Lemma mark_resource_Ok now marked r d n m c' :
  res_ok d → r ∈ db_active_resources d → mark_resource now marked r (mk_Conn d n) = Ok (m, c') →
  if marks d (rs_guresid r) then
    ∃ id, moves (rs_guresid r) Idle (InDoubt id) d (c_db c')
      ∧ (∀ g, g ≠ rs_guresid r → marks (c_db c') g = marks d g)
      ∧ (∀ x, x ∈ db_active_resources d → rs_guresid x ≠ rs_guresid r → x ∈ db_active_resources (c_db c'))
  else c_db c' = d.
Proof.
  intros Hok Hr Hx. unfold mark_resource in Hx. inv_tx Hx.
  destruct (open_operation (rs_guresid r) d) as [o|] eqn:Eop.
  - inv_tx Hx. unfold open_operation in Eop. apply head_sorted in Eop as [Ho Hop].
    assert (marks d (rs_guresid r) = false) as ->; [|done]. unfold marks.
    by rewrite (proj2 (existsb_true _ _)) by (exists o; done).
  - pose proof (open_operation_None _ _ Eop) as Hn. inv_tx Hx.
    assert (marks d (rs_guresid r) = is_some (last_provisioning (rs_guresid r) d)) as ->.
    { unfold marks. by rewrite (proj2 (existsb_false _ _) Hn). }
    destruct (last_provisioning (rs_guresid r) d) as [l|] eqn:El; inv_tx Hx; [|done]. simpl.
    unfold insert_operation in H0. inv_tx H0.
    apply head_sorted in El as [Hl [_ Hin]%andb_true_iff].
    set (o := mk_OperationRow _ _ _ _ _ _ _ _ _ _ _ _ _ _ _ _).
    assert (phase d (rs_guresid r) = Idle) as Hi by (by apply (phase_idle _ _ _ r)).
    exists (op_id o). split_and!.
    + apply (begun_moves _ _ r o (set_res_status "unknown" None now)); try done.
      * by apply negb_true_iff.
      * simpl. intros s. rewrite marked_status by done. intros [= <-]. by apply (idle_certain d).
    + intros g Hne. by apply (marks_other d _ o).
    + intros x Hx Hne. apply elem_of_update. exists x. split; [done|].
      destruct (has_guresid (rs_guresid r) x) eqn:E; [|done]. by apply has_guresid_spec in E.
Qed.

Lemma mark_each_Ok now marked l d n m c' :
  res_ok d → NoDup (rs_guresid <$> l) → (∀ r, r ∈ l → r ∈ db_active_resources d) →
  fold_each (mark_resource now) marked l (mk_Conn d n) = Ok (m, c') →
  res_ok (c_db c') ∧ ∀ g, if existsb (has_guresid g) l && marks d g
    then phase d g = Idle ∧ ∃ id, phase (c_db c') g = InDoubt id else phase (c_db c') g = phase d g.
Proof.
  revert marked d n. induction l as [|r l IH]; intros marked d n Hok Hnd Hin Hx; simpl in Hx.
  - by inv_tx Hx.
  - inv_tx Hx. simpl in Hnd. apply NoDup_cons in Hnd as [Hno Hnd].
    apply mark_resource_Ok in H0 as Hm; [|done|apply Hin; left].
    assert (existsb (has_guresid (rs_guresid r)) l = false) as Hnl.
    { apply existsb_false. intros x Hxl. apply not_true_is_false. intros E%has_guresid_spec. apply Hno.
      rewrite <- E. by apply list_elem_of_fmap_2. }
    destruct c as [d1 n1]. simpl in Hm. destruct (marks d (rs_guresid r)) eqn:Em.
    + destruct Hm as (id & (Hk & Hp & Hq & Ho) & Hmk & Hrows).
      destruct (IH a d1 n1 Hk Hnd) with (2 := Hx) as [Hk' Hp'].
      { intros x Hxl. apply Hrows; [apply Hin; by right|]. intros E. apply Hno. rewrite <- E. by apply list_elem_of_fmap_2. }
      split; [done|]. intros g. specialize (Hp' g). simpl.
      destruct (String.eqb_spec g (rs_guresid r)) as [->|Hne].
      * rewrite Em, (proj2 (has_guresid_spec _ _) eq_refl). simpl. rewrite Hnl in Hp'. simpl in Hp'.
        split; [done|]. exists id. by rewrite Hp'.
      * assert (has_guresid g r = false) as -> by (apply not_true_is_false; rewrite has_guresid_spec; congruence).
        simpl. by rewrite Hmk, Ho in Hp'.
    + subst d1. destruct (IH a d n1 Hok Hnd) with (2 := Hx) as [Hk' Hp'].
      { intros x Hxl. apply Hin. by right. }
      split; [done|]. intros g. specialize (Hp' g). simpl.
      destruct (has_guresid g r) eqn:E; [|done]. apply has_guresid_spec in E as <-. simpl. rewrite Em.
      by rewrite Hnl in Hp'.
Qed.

--------------------------------------------------

With the line that contains "simpl. by rewrite Hmk, Ho in Hp'." as the start, output every line through the end of the entries exactly. Add no other lines.

## OUTPUT OF THE TASK
        simpl. by rewrite Hmk, Ho in Hp'.
    + subst d1. destruct (IH a d n1 Hok Hnd) with (2 := Hx) as [Hk' Hp'].
      { intros x Hxl. apply Hin. by right. }
      split; [done|]. intros g. specialize (Hp' g). simpl.
      destruct (has_guresid g r) eqn:E; [|done]. apply has_guresid_spec in E as <-. simpl. rewrite Em.
      by rewrite Hnl in Hp'.
Qed.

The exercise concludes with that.